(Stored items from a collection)
(** ** The close control *)

(** C2: when a close callback is supplied, one activation of the close
    control invokes it exactly once, with the single argument [false];
    [n] activations invoke it [n] times, each with [false]; the state
    after an activation is exactly what the callback left, so the modal
    changes nothing by itself, and rendering changes nothing at all. *)
Theorem close_invokes_callback_once {W : Type}
  (funs : FunId -> list JsValue -> Store W -> Completion JsValue * Store W)
  (props : Props) (f : FunId) (w : World W) :
  setShowModal props = JFun f ->
  activate_close funs props w
  = (fst (funs f [JBool false] (store w)),
     {| store := snd (funs f [JBool false] (store w));
        calls := calls w ++ [(f, [JBool false])] |})
  /\ (forall n : nat,
        calls (activate_close_n funs n props w)
        = calls w ++ List.repeat (f, [JBool false]) n
        /\ store (activate_close_n funs n props w)
           = Nat.iter n (fun s => snd (funs f [JBool false] s)) (store w))
  /\ snd (render funs props w) = w.
Proof.
  intros Hf. split; [|split].
  - rewrite activate_close_eq, Hf. apply call_function.
  - intros n. apply activate_close_n_function. exact Hf.
  - rewrite render_pure. reflexivity.
Qed.

Lemma close_invokes_callback_once_witness :
  setShowModal (App.props_of (App.world0 true)) = JFun App.setShowModal_id
  /\ (activate_close App.funs (App.props_of (App.world0 true)) (App.world0 true)
      = (fst (App.funs App.setShowModal_id [JBool false]
                (store (App.world0 true))),
         {| store := snd (App.funs App.setShowModal_id [JBool false]
                            (store (App.world0 true)));
            calls := calls (App.world0 true)
                     ++ [(App.setShowModal_id, [JBool false])] |})
      /\ (forall n : nat,
            calls (activate_close_n App.funs n
                     (App.props_of (App.world0 true)) (App.world0 true))
            = calls (App.world0 true)
              ++ List.repeat (App.setShowModal_id, [JBool false]) n
            /\ store (activate_close_n App.funs n
                        (App.props_of (App.world0 true)) (App.world0 true))
               = Nat.iter n
                   (fun s => snd (App.funs App.setShowModal_id [JBool false] s))
                   (store (App.world0 true)))
      /\ snd (render App.funs (App.props_of (App.world0 true)) (App.world0 true))
         = App.world0 true).
Proof.
  split; [reflexivity|].
  apply (close_invokes_callback_once App.funs
           (App.props_of (App.world0 true)) App.setShowModal_id
           (App.world0 true)).
  reflexivity.
Defined.

(** With the lesson's parent, closing an open modal sets the flag to
    [false] and the next render targets the hidden position. *)
Example close_then_render_hidden :
  let w' := snd (activate_close App.funs (App.props_of (App.world0 true))
                   (App.world0 true)) in
  parent (store w') = JBool false
  /\ calls w' = [(App.setShowModal_id, [JBool false])]
  /\ spring_to (animation (App.props_of w'))
     = {| opacity := 0; transform := "translateY(-200%)" |}.
Proof. repeat split; reflexivity. Qed.

(** C3, as stated, fails: with the callback left out, an activation of
    the close control does not complete normally. *)
Lemma omitted_callback_not_tolerated :
  ~ (forall (props : Props) (w : World JsValue),
       setShowModal props = JUndefined ->
       exists v, fst (activate_close App.funs props w) = Normal v).
Proof.
  intros H.
  destruct (H {| showModal := JBool true; setShowModal := JUndefined |}
              (App.world0 true) eq_refl) as [v Hv].
  discriminate Hv.
Qed.

(** C3 (amended): when the caller leaves the close callback out, the
    modal still renders, and an activation of the close control invokes
    nothing and changes no state, but it ends in a [TypeError]: the
    listener calls [props.setShowModal] without testing it. *)
Theorem close_without_callback_throws {W : Type}
  (funs : FunId -> list JsValue -> Store W -> Completion JsValue * Store W)
  (props : Props) (w : World W) :
  setShowModal props = JUndefined ->
  activate_close funs props w
  = (Throw (TypeError "props.setShowModal is not a function"), w)
  /\ (forall n : nat, activate_close_n funs n props w = w)
  /\ fst (render funs props w)
     = Normal {| target := animation props;
                 surface := serialize (theme (store w)) (styles ModalWrapper);
                 tree := SignUpModal funs props |}.
Proof.
  intros Hu.
  assert (Hc : activate_close funs props w
               = (Throw (TypeError "props.setShowModal is not a function"), w)).
  { rewrite activate_close_eq, Hu. reflexivity. }
  split; [exact Hc|split].
  - intros n. induction n as [|n IH]; [reflexivity|].
    cbn [activate_close_n]. rewrite Hc. exact IH.
  - rewrite render_pure. reflexivity.
Qed.

Lemma close_without_callback_throws_witness :
  setShowModal {| showModal := JBool true; setShowModal := JUndefined |}
  = JUndefined
  /\ (activate_close App.funs
        {| showModal := JBool true; setShowModal := JUndefined |}
        (App.world0 true)
      = (Throw (TypeError "props.setShowModal is not a function"),
         App.world0 true)
      /\ (forall n : nat,
            activate_close_n App.funs n
              {| showModal := JBool true; setShowModal := JUndefined |}
              (App.world0 true)
            = App.world0 true)
      /\ fst (render App.funs
                {| showModal := JBool true; setShowModal := JUndefined |}
                (App.world0 true))
         = Normal
             {| target :=
                  animation
                    {| showModal := JBool true; setShowModal := JUndefined |};
                surface :=
                  serialize (theme (store (App.world0 true)))
                    (styles ModalWrapper);
                tree :=
                  SignUpModal App.funs
                    {| showModal := JBool true; setShowModal := JUndefined |} |}).
Proof.
  split; [reflexivity|].
  apply (close_without_callback_throws App.funs
           {| showModal := JBool true; setShowModal := JUndefined |}
           (App.world0 true)).
  reflexivity.
Defined.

Exercise objective:
The line with "after an activation" marks the end; reproduce exactly every line from the start of the entries up to it, that line included.

Completed task:
(** ** The close control *)

(** C2: when a close callback is supplied, one activation of the close
    control invokes it exactly once, with the single argument [false];
    [n] activations invoke it [n] times, each with [false]; the state
    after an activation is exactly what the callback left, so the modal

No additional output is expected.